“Quem mandou matar Marielle Franco?”
Essa pergunta ecoou por anos nas ruas, nas universidades, nas tribunas do Congresso, nas redes sociais, nos grafites e nos murais espalhados pelo Brasil. Ela se tornou símbolo de uma luta política, ideológica e social — um grito por justiça que uniu multidões.
Mas agora, em 2025, uma nova pergunta toma conta do debate público. Uma pergunta ainda mais incômoda — não porque busque apagar a primeira, mas porque expõe o desequilíbrio e a hipocrisia daqueles que sempre se apresentaram como os paladinos da justiça:
“Quem mandou soltar Chiquinho Brazão?”
O desconfortável silêncio de quem sempre gritou mais alto
A decisão do Supremo Tribunal Federal de conceder prisão domiciliar a Chiquinho Brazão, acusado de ser um dos mandantes do assassinato de Marielle e de Anderson Gomes, gerou perplexidade. Mas não apenas pela decisão em si — afinal, o Brasil está acostumado a ver figuras poderosas escaparem da prisão.
A indignação generalizada se dá, principalmente, pelo silêncio ensurdecedor de figuras públicas que construíram suas carreiras erguendo a bandeira do caso Marielle.
Onde está o pronunciamento da ministra Anielle Franco, irmã da vereadora assassinada? Onde estão as declarações inflamadas de Érika Hilton e Sâmia Bonfim, deputadas da mesma sigla de Marielle e defensoras ferrenhas da pauta feminista e dos direitos humanos?
O silêncio não é neutro. Ele fala. E, neste caso, grita mais alto que qualquer discurso de palanque.
Justiça seletiva e conveniência ideológica
O Brasil assiste atônito a mais um episódio de justiça seletiva: enquanto presos do 8 de janeiro seguem encarcerados ou sob tornozeleira eletrônica — mesmo com laudos médicos apontando doenças graves —, Chiquinho Brazão foi enviado para casa com a benção da mais alta corte do país.
No programa Oeste Sem Filtro, da Revista Oeste, no Youtube, o comentarista Silvio Navarro lembrou do caso de Clezão, que morreu preso, vítima de omissão e abandono do sistema. Sua viúva e filha lutam até hoje por justiça. Mas, ao contrário de Brazão, ele não tinha cargo, influência ou amigos no STF.
Esse contraste revela uma verdade incômoda: no Brasil, a justiça tem lado partidário, cor e conveniência.

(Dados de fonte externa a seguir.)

(** One insert event: the message is appended, to the array and to the
    display, or nothing changes. *)
Lemma on_insert_step p (r : chat_messages.row) :
  exists added,
    (added = [] \/ added = [of_row r]) /\
    messages (on_insert p (of_row r)) = (messages p ++ added)%list /\
    messagesElement (on_insert p (of_row r))
    = (messagesElement p ++ map message_node added)%list /\
    (forall m, In m added -> sender_type m = "business") /\
    (forall x, count_id x (messages p ++ added) <= Nat.max 1 (count_id x (messages p))).
Proof.
  unfold on_insert.
  destruct (String.eqb (sender_type (of_row r)) "business") eqn:S; simpl andb.
  - destruct (existsb _ (messages p)) eqn:X; simpl negb; cbv iota.
    + exists []. rewrite !app_nil_r. split; [auto|]. do 2 (split; [reflexivity|]).
      split; [intros m [] | intros x; lia].
    + exists [of_row r]. split; [auto|]. split; [reflexivity|].
      split; [reflexivity|]. split.
      * intros m [<-|[]]. now apply String.eqb_eq.
      * intros x. rewrite count_id_app. unfold count_id at 2. cbn -[Nat.max].
        destruct (chat_messages.id r =? x)%nat eqn:E; cbn -[Nat.max]; [|lia].
        apply Nat.eqb_eq in E. subst x.
        rewrite (count_id_absent _ _ X). cbn -[Nat.max]. lia.
  - exists []. rewrite !app_nil_r. split; [auto|]. do 2 (split; [reflexivity|]).
    split; [intros m [] | intros x; lia].
Qed.

Lemma on_insert_events p (evs : list chat_messages.row) :
  exists added,
    messages (fold_left on_insert (map of_row evs) p) = (messages p ++ added)%list /\
    messagesElement (fold_left on_insert (map of_row evs) p)
    = (messagesElement p ++ map message_node added)%list /\
    (forall m, In m added ->
       sender_type m = "business" /\ exists r, In r evs /\ m = of_row r) /\
    (forall x, count_id x (messages p ++ added) <= Nat.max 1 (count_id x (messages p))).
Proof.
  revert p. induction evs as [|r evs IH]; intros p; cbn [fold_left map].
  - exists []. rewrite !app_nil_r. do 2 (split; [reflexivity|]).
    split; [intros m [] | intros x; lia].
  - destruct (on_insert_step p r) as (a1 & Ha & M1 & N1 & B1 & C1).
    destruct (IH (on_insert p (of_row r))) as (a2 & M2 & N2 & B2 & C2).
    exists (a1 ++ a2)%list. rewrite M2, N2, M1, N1, map_app, <- !app_assoc.
    split; [reflexivity|]. split; [reflexivity|]. split.
    + intros m Hm. apply in_app_or in Hm as [Hm|Hm].
      * split; [now apply B1|]. exists r. split; [now left|].
        destruct Ha as [->| ->]; [destruct Hm | destruct Hm as [<-|[]]; reflexivity].
      * destruct (B2 m Hm) as (Hb & r' & Hin & E). split; [exact Hb|].
        exists r'. split; [now right | exact E].
    + intros x. specialize (C1 x). specialize (C2 x).
      rewrite M1, <- app_assoc in C2. lia.
Qed.

Lemma forms_app ns ms :
  List.length (filter (fun n => is_form (Some n)) (ns ++ ms))
  = List.length (filter (fun n => is_form (Some n)) ns)
    + List.length (filter (fun n => is_form (Some n)) ms).
Proof. now rewrite filter_app, length_app. Qed.

Lemma addMessage_keeps p m :
  info (addMessage p m) = info p /\ timers (addMessage p m) = timers p /\
  forms (addMessage p m) = forms p /\ chatId (addMessage p m) = chatId p.
Proof.
  unfold forms, addMessage. simpl. rewrite forms_app. simpl. auto with arith.
Qed.

Lemma createChat_keeps p r w :
  info (createChat p r w) = info p /\ timers (createChat p r w) = timers p /\
  forms (createChat p r w) = forms p.
Proof.
  unfold forms, createChat.
  destruct (data_or_throw r); simpl; [|auto].
  destruct (messages p); simpl; [auto|].
  destruct (current_settings p); simpl; [|auto].
  destruct w; simpl; auto.
Qed.

Lemma toggleWidget_keeps p f date r w :
  info (toggleWidget p f date r w) = info p /\
  timers (toggleWidget p f date r w) = timers p /\
  forms (toggleWidget p f date r w) = forms p.
Proof.
  unfold toggleWidget.
  destruct (match f with Some b => b | None => negb (isOpen p) end); [|auto].
  simpl messages. destruct (messages p); [|auto].
  simpl current_settings. destruct (current_settings p) as [s|]; [|auto].
  set (q := addMessage _ _).
  assert (Hq : info q = info p /\ timers q = timers p /\ forms q = forms p)
    by (destruct (addMessage_keeps (set_flags p true (isInitialized p))
                    (mk_message None (welcomeMessage s) "business" false None date))
          as (H1 & H2 & H3 & _); auto).
  destruct (chatId q); [exact Hq|].
  destruct (createChat_keeps q r w) as (H1 & H2 & H3).
  destruct Hq as (Q1 & Q2 & Q3). rewrite H1, H2, H3. auto.
Qed.

Lemma fold_addMessage_keeps ms p :
  info (fold_left addMessage ms p) = info p /\
  timers (fold_left addMessage ms p) = timers p /\
  forms (fold_left addMessage ms p) = forms p.
Proof.
  revert p. induction ms as [|m ms IH]; intros p; simpl; [auto|].
  destruct (IH (addMessage p m)) as (H1 & H2 & H3).
  destruct (addMessage_keeps p m) as (A1 & A2 & A3 & _).
  rewrite H1, H2, H3. auto.
Qed.

Lemma on_history_keeps p r :
  info (on_history p r) = info p /\ timers (on_history p r) = timers p /\
  forms (on_history p r) <= forms p.
Proof.
  unfold on_history.
  destruct r as [[data|] [err|]|reason]; auto.
  - destruct (fold_addMessage_keeps (map of_row data) (set_messages p [] []))
      as (H1 & H2 & H3).
    rewrite H1, H2, H3. unfold forms. simpl. auto with arith.
  - unfold forms. simpl. auto with arith.
Qed.

Lemma on_insert_keeps p m :
  info (on_insert p m) = info p /\ timers (on_insert p m) = timers p /\
  forms (on_insert p m) = forms p.
Proof.
  unfold on_insert. destruct (_ && _); [|auto].
  destruct (addMessage_keeps p m) as (H1 & H2 & H3 & _). auto.
Qed.

(** The state in which [sendMessage] awaits the answer to its insert. *)
Lemma sendMessage_pending p value date r w :
  exists q,
    (forall ins, truthy (trim value) = true ->
       sendMessage p value date r w ins
       = try_catch (data <- data_or_throw ins ;;
                    Ok (after_insert q (List.length (messages q) - 1) data))
           (fun _ => q)) /\
    info q = info p /\ timers q = timers p /\ forms q = forms p.
Proof.
  set (p1 := match chatId p with None => createChat p r w | Some _ => p end).
  assert (H1 : info p1 = info p /\ timers p1 = timers p /\ forms p1 = forms p).
  { unfold p1. destruct (chatId p); [auto|]. apply createChat_keeps. }
  set (m := mk_message None (trim value) "visitor" false None date).
  exists (send (addMessage p1 m)
            (insert_chat_messages (chatId (addMessage p1 m)) (widgetId (addMessage p1 m))
               (trim value) "visitor" false)).
  split.
  - intros ins Ht. unfold sendMessage. rewrite Ht. simpl negb. cbv iota.
    fold p1. fold m.
    replace (List.length (messages (send (addMessage p1 m) _)) - 1)
      with (List.length (messages p1)); [reflexivity|].
    simpl. rewrite length_app. simpl. lia.
  - destruct (addMessage_keeps p1 m) as (A1 & A2 & A3 & _).
    destruct H1 as (B1 & B2 & B3).
    unfold forms in *. simpl in *. rewrite <- B1, <- B2, <- B3. auto.
Qed.

Lemma after_insert_effect q index data :
  name (info (after_insert q index data)) = name (info q) /\
  email (info (after_insert q index data)) = email (info q) /\
  chatCount (info (after_insert q index data)) = S (chatCount (info q)) /\
  timers (after_insert q index data)
  = timers q + (if wants_user_info
                     (mk_userInfo (name (info q)) (email (info q)) (S (chatCount (info q))))
                then 1 else 0) /\
  forms (after_insert q index data) = forms q.
Proof.
  unfold after_insert, forms. simpl.
  destruct (wants_user_info _); simpl; repeat split; lia.
Qed.


Lemma remove_child_forms ns pos :
  List.length (filter (fun n => is_form (Some n)) (remove_child ns pos))
  <= List.length (filter (fun n => is_form (Some n)) ns).
Proof.
  revert pos. induction ns as [|n ns IH]; intros pos; [destruct pos; auto|].
  destruct pos as [|k]; cbn [remove_child filter].
  - destruct (is_form (Some n)); cbn [List.length]; lia.
  - specialize (IH k). destruct (is_form (Some n)); cbn [List.length]; lia.
Qed.

Lemma wants_user_info_identified i :
  truthy_opt (name i) = true -> wants_user_info i = false.
Proof.
  intros H. unfold wants_user_info. rewrite H. cbn [negb].
  rewrite andb_false_r. reflexivity.
Qed.

(** Once name and email are captured no event asks for the prompt, and
    forms appear only for the timers that were already running. *)
Lemma identified_step p ev :
  identified p ->
  identified (step p ev) /\
  timers (step p ev) <= timers p /\
  forms (step p ev) + timers (step p ev) <= forms p + timers p.
Proof.
  intros [Hn He]. unfold identified.
  destruct ev as [f date r w | value date r w ins | | pos n m date u | row | r]; simpl step.
  - destruct (toggleWidget_keeps p f date r w) as (H1 & H2 & H3).
    rewrite H1, H2, H3. auto.
  - destruct (truthy (trim value)) eqn:Ht.
    + destruct (sendMessage_pending p value date r w) as (q & E & Q1 & Q2 & Q3).
      rewrite E by exact Ht.
      destruct (data_or_throw ins) as [data|err]; simpl.
      * destruct (after_insert_effect q (List.length (messages q) - 1) data)
          as (H1 & H2 & H3 & H4 & H5).
        rewrite wants_user_info_identified in H4 by (simpl; now rewrite Q1).
        rewrite H1, H2, H4, H5, Q1, Q2, Q3. repeat split; auto; lia.
      * rewrite Q1, Q2, Q3. auto.
    + unfold sendMessage. rewrite Ht. simpl. auto.
  - unfold timeout. destruct (timers p) as [|k] eqn:T; [rewrite T; auto|].
    unfold forms. simpl. rewrite forms_app. simpl. repeat split; auto; lia.
  - unfold submit.
    destruct (negb (is_form _)); [auto|].
    destruct (truthy (trim n) && truthy (trim m)) eqn:Ht; [|auto].
    apply andb_true_iff in Ht as [Tn Tm].
    destruct u as [data err|reason].
    + unfold forms. simpl. repeat split; auto.
      pose proof (remove_child_forms
                    (messagesElement p ++
                     [message_node (mk_message None (thank_you (trim n)) "business"
                                      false None date)]) pos) as R.
      rewrite forms_app in R. simpl in R. lia.
    + unfold forms. simpl. auto.
  - destruct (on_insert_keeps p (of_row row)) as (H1 & H2 & H3).
    rewrite H1, H2, H3. auto.
  - destruct (on_history_keeps p r) as (H1 & H2 & H3).
    rewrite H1, H2. repeat split; auto; lia.
Qed.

A transformação da dor em símbolo — e depois em silêncio
O assassinato de Marielle Franco foi brutal. Foi político. Foi covarde. E, por isso, precisava — e ainda precisa — de resposta. Mas quando o símbolo da luta é usado apenas como instrumento político, ele se esvazia no momento em que se exige coerência.
A bandeira de Marielle foi hasteada em comícios, em protestos, em campanhas eleitorais. Mas agora, quando o acusado de ordenar sua morte recebe o benefício da prisão domiciliar, a bandeira é recolhida discretamente.
A pergunta muda, o desconforto aumenta.
A hipocrisia não é apenas um erro — é uma traição à memória
Aqueles que sempre exigiram justiça agora se calam diante da soltura de um dos principais acusados. Essa omissão não é apenas incoerente. É uma traição à memória da própria Marielle.
Se a vida dela importava — como sempre foi dito —, o momento agora exigiria indignação. Exigiria cobrança. Exigiria coragem.
Mas a coragem, ao que parece, também é seletiva.
O símbolo que se volta contra seus criadores
Por ironia do destino — ou da política —, a pergunta que virou grito agora virou armadilha.
“Quem mandou matar Marielle?”, quando usada como bandeira ideológica, acabou deixando aberta a porta para uma nova pergunta, ainda mais devastadora para os que antes gritavam:
“Quem mandou soltar Chiquinho Brazão?”
Essa pergunta não serve para aplaudir a direita nem para criminalizar a esquerda. Ela serve para exigir coerência, justiça e responsabilidade. Serve para lembrar que a justiça não pode ser instrumento de narrativa, mas pilar de verdade.
E serve, acima de tudo, para dizer: não se mata uma memória duas vezes.